Monsieur Hire est surveillé de très près par un détective, enquêtant sur un meurtre. Il a tous les bons atouts d'un coupable: personne ne l'aime vraiment, les chiens aboient sur son passage, il vit reclus, sans amis, sans attaches. Monsieur Hire, au centre de ses investigations, n'a pourtant d'yeux que pour sa jolie voisine et se soucie guère de ce que l'on pense de lui. Depuis sa fenêtre, il observe Alice, qui passe sa jeunesse auprès de son petit ami, Emile. Soudain, Alice remarque le manège de Monsieur Hire. De l'effroi à l'exhibitionnisme, ils entament une étrange relation depuis leurs appartements respectifs, et se croisent aussi dans la cour de l'immeuble.
Entre thriller à ambiance sombre, teinté de noir par cet étrange personnage sans prénom, misanthrope probablement psychopathe, et drame sentimental, on aborde encore un tout autre aspect de la filmographie éclectique de Patrice Leconte. Le réalisateur fait un remake d'un film de Julien Duvivier avec Michel Simon, Panique, lui-même adapté d'un roman de Georges Simenon, un maître du roman policier français, Les fiançailles de Monsieur Hire. Il semblerait pourtant que Patrice Leconte et Patrick Dewolf, les deux scénaristes, soient repartis du roman plutôt que du script du film pour écrire leur scénario. La progression lente de ce dernier met les décors, minimalistes pourtant, au premier plan, ainsi que les cadres qui jouent d'effet de cadre dans le cadre, simplissimes et terriblement efficaces, et une lumière ombrée, qui troue l'obscurité. La mise en scène est condensée en peu de lieux, en de beaux cadrages dramatiques, une vraie réussite.

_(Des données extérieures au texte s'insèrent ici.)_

Lemma worker_pprof_inv p f' : f_exit (worker_frame p) = None -> worker_inv p ->
  pprof_step (worker_frame p) f' -> worker_inv (worker_with_frame p f').
Proof.
  intros Hex Hi Hs. destruct p as [f|f cfg|f cfg o m sg tk w]; cbn in *;
    [by eapply starting_pprof_inv|by eapply opening_pprof_inv|].
  apply pprof_step_spec in Hs as (cs & pp & Hn & Ec & Ed & Ee & _). rewrite Hex in Ee.
  refine (worker_neutral_inv f cfg o m sg tk w f' m sg tk cs Hex Hi Hn Ec _ Ee _).
  - by rewrite Ed.
  - destruct (neutral_reads cs (store_open false (f_calls f)) Hn) as (_ & N2 & _).
    intros Eb. unfold worker_main_inv. rewrite Eb, Ed, Ec, store_open_app, N2. done.
Qed.

Lemma worker_step_inv p p' : worker_inv p -> worker_step p p' -> worker_inv p'.
Proof.
  intros Hi [Hex Hs]. destruct Hs; cbn [worker_frame] in Hex.
  - by eapply configure_ok_inv.
  - by eapply (configure_failed_inv _ _ _ _ worker_failures (reflexivity _)).
  - by eapply worker_opened_inv.
  - by eapply (open_failed_inv _ _ _ _ _ worker_failures (reflexivity _)).
  - by apply worker_pprof_inv.
  - eapply (worker_neutral_inv f cfg o m false tk w f m true tk []); rewrite ?app_nil_r; eauto.
    intros _. by destruct m as [| |code]; [..|intros (? & ? & ?)].
  - eapply (worker_neutral_inv f cfg o m sg false w f m sg true []); rewrite ?app_nil_r; eauto.
  - by eapply worker_batch_inv; eauto.
  - by eapply worker_batch_inv; eauto.
  - eapply (worker_neutral_inv f cfg o WorkerSelecting true tk w _ (WorkerReturning 0) true tk
      [Info "pixrail_worker_stopped"]); eauto.
    intros Eb (_ & _ & Hne). cbn [worker_main_inv]. by rewrite Eb.
  - by apply worker_return_inv.
Qed.

Lemma worker_reachable_inv p : rtc worker_step (WorkerStarting new_frame) p -> worker_inv p.
Proof.
  intros Hs. assert (Hi0 : worker_inv (WorkerStarting new_frame)) by by split_and!.
  revert Hi0. induction Hs as [|p p' p'' Hs _ IH]; [done|]. intros Hi. apply IH. by eapply worker_step_inv.
Qed.

(** C23: the worker process, from its start and whatever comes between: its world and the
    batches it reported are those of the worker's loop over that many batches, each run
    while the store was open, so the store keeps its contract; [NewTicker] never panics,
    since the interval of a loaded configuration is positive; it ends with 0 only after the signal, at least one batch, and the closing of the store,
    tracing and profiling in this order, and with 1 only after it reported a failure
    of its start. *)
Theorem worker_process_refines p :
  rely env -> (forall cfg o, BuildStore open cfg = Ok o -> st_inv (holds o)) ->
  rtc worker_step (WorkerStarting new_frame) p ->
  let f := worker_frame p in
  used_while_open false (f_calls f) = true /\ exit_reported worker_failures f /\
  match p with
  | WorkerRunning f cfg o m sg tk w =>
      Load uq os_Getenv = Ok cfg /\ BuildStore open cfg = Ok o /\ o <> OpenedNil /\
      worker_loop env (app_Service unicode_lower env cfg) (cf_WorkerBatchSize cfg)
        (length (batches (f_calls f))) (worker_world holds cfg o) = (Ok (batches (f_calls f)), w) /\
      preserves (holds o) (w_store w) /\
      releases (f_calls f) `prefix_of` all_releases exporter_New "worker" cfg o /\
      (f_exit f <> None ->
         f_exit f = Some 0 /\ sg = true /\ batches (f_calls f) <> [] /\
         releases (f_calls f) = all_releases exporter_New "worker" cfg o)
  | _ => f_exit f <> Some 0 /\ batches (f_calls f) = [] /\ releases (f_calls f) = []
  end.
Proof.
  intros Hr Hs Hi%worker_reachable_inv f. subst f.
  destruct p as [f|f cfg|f cfg o m sg tk w]; cbn [worker_frame] in *.
  1,2: destruct Hi as (? & ? & (? & ? & ? & ?)%neutral_calls & _); done.
  destruct Hi as (Hu & He & Hl & Hb & Hw & Hrel & Hend & Hm). split_and!; try done.
  - by eapply load_store_open.
  - pose proof (load_batch_size _ _ _ Hl) as Hlim. pose proof (wp_run _ _ _ _ _ Hw (worker_loop_post env _ _ _ (worker_world holds cfg o)
      Hr (Hs _ _ Hb) Hlim)) as Hp.
    apply Hp.
  - by eexists.
  - intros Hne. destruct Hend as [?|(H0' & -> & Hd)]; [done|].
    rewrite Hd, app_nil_r in Hrel. by destruct Hm as (_ & ? & ?).
Qed.

Lemma worker_can_return f cfg o sg tk w : f_exit f = None ->
  exists p', rtc worker_step (WorkerRunning f cfg o (WorkerReturning 0) sg tk w) p' /\
    f_exit (worker_frame p') = Some 0.
Proof.
  intros Hex. remember (f_deferred f) as ds eqn:Ef. revert f Hex Ef.
  induction ds as [|d ds IH]; intros f Hex Ef.
  - eexists. split; [apply rtc_once; split; [exact Hex|apply worker_returns]|].
    by rewrite run_deferred_nil.
  - destruct (run_deferred_cons 0 d ds f (eq_sym Ef)) as (_ & Ed & Ee).
    destruct (IH (run_deferred 0 f)) as (p' & Hs & Hp'); [by rewrite Ee|done|].
    exists p'. split; [|done]. eapply rtc_l; [|exact Hs]. split; [exact Hex|apply worker_returns].
Qed.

Mais ce qui donne son côté troublant à Monsieur Hire, c'est l'interprétation de Michel Blanc. Son visage rond et livide, son regard passant de la méchanceté acariâtre à la douceur désespérée de l'amant sûr du dédain de celle qu'il convoite, est d'une justesse et d'une précision qui font honneur à l'acteur. Il lui suffit de peu pour faire passer les sentiments, d'un geste précis, et d'un mouvement de paupières. Figé le plus souvent, il reste en admiration béate devant Alice, qui le paralyse, pour s'autoriser des mouvements d'humeur envers tous les autres. Sa voix douce répond avec lassitude aux questions du détective. Et il sublime son personnage quand enfin, il approche Alice, lui parle, et se confie.
Sandrine Bonnaire, qui ne me revient généralement pas, est ici supportable, sobre, et si fatale à Monsieur Hire qu'elle en devient belle. C'est le deuxième film que cadre lui-même Patrice Leconte; et ce qui donne des plans d'une lourdeur incroyable dans Voir la mer - ces interminables clichés de la nuque, d'un bout de bras, d'un sourire, etc... de Pauline Lefèvre - est d'une finesse remarquable, peut-être encore un peu timide, dans Monsieur Hire et dans la description d'une femme attirante. Son personnage, de jeune fille apeurée, lentement évolue vers une forme plus adulte, plus femme, plus sournoise. Tout le film possède cette dynamique changeante, cette évolution permanente des personnages d'une forme vers une autre. Le drame se joue tandis que le thriller se noue, jusqu'au final, qui manque malheureusement d'intensité malgré cette belle progression.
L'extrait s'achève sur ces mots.